The app situation is best illustrated this way. In Amazon’s store, you can find Angry Birds, Fruit Ninja, Bejeweled, Peggle, Plants Vs. Zombies, and numerous other beloved casual games. For the Nook, you can find Angry Birds and a knockoff version of Fruit Ninja called Samurai Fruit. I think Bejeweled is in there too, but the app selection for B&N’s tablet is pretty abysmal right now. There’s not much there, and what is available is not up to par with the quality of apps on Amazon’s store.

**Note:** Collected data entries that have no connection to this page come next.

(* ===== verification/SnapshotTake.v ===== *)
(** * The subscriptions of a channel in a snapshot

    When the maps of a channel and the subscriptions that they lead to are consistent
    ([subs_ok]), the list that [snapshotChannels] writes for the channel is that of its
    subscriptions.  A snapshot has the clients of the node, its channels and these lists;
    the bytes that are written are at least as many as the timeout of those who restore it
    needs, and the snapshot is read from them ([SnapPersist]). *)

From Stdlib Require Import ZArith Lia Ascii String.
From stdpp Require Import base list gmap strings.
From S2P Require Import Prelude Bytes GoLib Channels MemStore MsgStore ClientStore SubState SubStore Proto ProtoSpec Spb MsgRestore Effects ChannelStore ChannelStoreSpec Connect RestoreMsgs Fsm FsmSpec FsmAgree Snapshot SnapshotSpec.

Local Open Scope Z_scope.

Module SnapTake.
Import Sub Reg Snap SnapSpec SnapRecover.

(** ** Consistent subscriptions *)

(** The client has the subscription. *)
Definition client_has (cl : clientStore) (k : string) (p : ptr) : Prop :=
  exists q c, clients cl !! k = Some q /\ heap cl !! q = Some c /\ p ∈ csubs c.

Record online (nm : string) (cl : clientStore) (ss : subStore) (p : ptr) (sub : subState) : Prop := {
  on_client : ClientID sub <> "";
  on_open : IsClosed sub = false;
  on_subject : subject sub = nm;
  on_position : 0 <= LastSent sub;
  on_ack : acks ss !! AckInbox sub = Some p;
  on_inbox : inboxes ss !! Inbox sub = Some p;
  on_registered : client_has cl (ClientID sub) p
}.
Lemma snapshot_pending (n2 n' : node) :
  behind n n2 -> node_ok unicode n' -> (abs n').1 = (abs n2).1 ->
  (forall k i, (abs n').2 !! k = Some i <-> ClientStore.ID i = k /\ exists r, r ∈ RaftSnapshot.Clients snap /\ client_of r = i) ->
  bare n' -> pending unicode (RaftSnapshot.Channels snap) n'.
Proof.
  intros [B1 B2 B3 B4] Ho' E1 Hi Hb. pose proof (snapshot_clients _ Hi) as E2. assert (forall k, registered (clients_at n') k <-> registered (clients_at n) k) as Hreg.
  { intros k. unfold registered. change (infos (clients_at n')) with (abs n').2. by rewrite E2. }
  split; [apply Hs|]. split.
  - intros sc sc' Hsc Hsc' Hl. destruct (sn_channel _ _ Hs _ Hsc) as (p & c & Hp & _). destruct (sn_channel _ _ Hs _ Hsc') as (p' & c' & Hp' & _).
    destruct (ro_channel _ _ (proj1 Ho) _ _ Hp) as (_ & _ & _ & L1 & _). destruct (ro_channel _ _ (proj1 Ho) _ _ Hp') as (_ & _ & _ & L2 & _). rewrite Hl, L1 in L2. injection L2 as ->.
    by eapply reg_inj; [apply Ho|..].
  - intros sc Hsc. destruct (sn_channel _ _ Hs _ Hsc) as (p & c & Hp & Hc & I1 & I2 & I3 & I4). exists (entries (ss c, subs_at n)).*2.
    pose proof (snapshot_ids sc p c Hp Hc) as Hid. pose proof (Hso _ _ _ Hp Hc) as Hok. split.
    + rewrite I2. by eapply B1.
    + intros j. rewrite E1, I2. by apply B2.
    + intros nm'. rewrite E1. apply B3. by eexists.
    + intros p' c'. apply Hb.
    + by apply Hq.
    + done.
    + rewrite Hreg. unfold registered. change (infos (clients_at n)) with (abs n).2. rewrite B4. by intros [].
    + by apply (entries_fit _ (clients_at n)).
    + intros i Hin. pose proof (entries_ok _ _ _ Hok i Hin) as Hit. unfold item_ok in *. destruct (kind_of i.1); by rewrite ?Hreg.
Qed.

#[local] Instance to_snap_inj : Inj (=) (=) to_snap.
Proof. by intros [s a] [s' a'] [= -> ->]. Qed.
(** ** Request headers and [executeRequest] (client.js) *)

(** [buildRequestHeaders(baseHeaders, customUserAgent, customCookie)].  The
    two custom values are strings; the empty string is the falsy one. *)
Definition buildRequestHeaders (baseHeaders : gmap string string)
    (customUserAgent customCookie : string) : gmap string string :=
  let returnHeaders := baseHeaders in
  let returnHeaders :=
    if decide (customUserAgent = EmptyString) then returnHeaders
    else <["User-Agent" := customUserAgent]> returnHeaders in
  let returnHeaders :=
    if decide (customCookie = EmptyString) then returnHeaders
    else <["Cookie" := customCookie]> returnHeaders in
  returnHeaders.

(** The fields of [config] that [executeRequest] computes with; [data],
    [params], [responseType] and the progress callback are handed to axios
    as they are.  [cfg_url = EmptyString] stands for an absent [url],
    [cfg_extraPath = EmptyString] for an absent [extraPath] and
    [cfg_APIKey = EmptyString] for an absent key. *)
Record requestConfig : Type := {
  cfg_url : string;
  cfg_portalUrl : string;
  cfg_endpointPath : string;
  cfg_extraPath : string;
  cfg_method : string;
  cfg_headers : gmap string string;
  cfg_customUserAgent : string;
  cfg_customCookie : string;
  cfg_APIKey : string;
}.

(** What [executeRequest] hands to axios. *)
Record axiosRequest : Type := {
  ax_url : string;
  ax_method : string;
  ax_headers : gmap string string;
  ax_auth : option (string * string);
}.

Both tablets are at a disadvantage merely due to the version of Android they are running. Because they are operating under such an old version of Android, their apps are basically glorified phone apps. For something like Peggle, it’s not a very big deal, but searching for productivity or email apps brings back several programs that look terrible on the larger screen. Why neither of these supports Honeycomb at the very least, which was released back in February of this year, is a mystery to me. Perhaps one or the other will eventually update their tablet to run a version of Android more suited to tablets.
The Final Word
If money is not an object, the iPad still beats both of these tablets in every category. Neither the Nook Tablet or the Kindle Fire come close to challenging the iPad’s dominance, but the Fire shows potential – the most potential of any Android-based tablet I’ve used to date. It sets a new standard for usability and aesthetic design on the platform, and Amazon features far tighter content integration than any other iPad-competitor. Its digital ducks are in a row, and I could see a future revision of the Fire being a serious alternative to Apple’s tablet. If just choosing between the Nook and the Fire, however, I have to say that if I had bought a tablet at Best Buy today, it would have been the Fire. Yes, the Nook has better specs on paper, but the Fire was more enjoyable to use, and that trumps any spec sheet.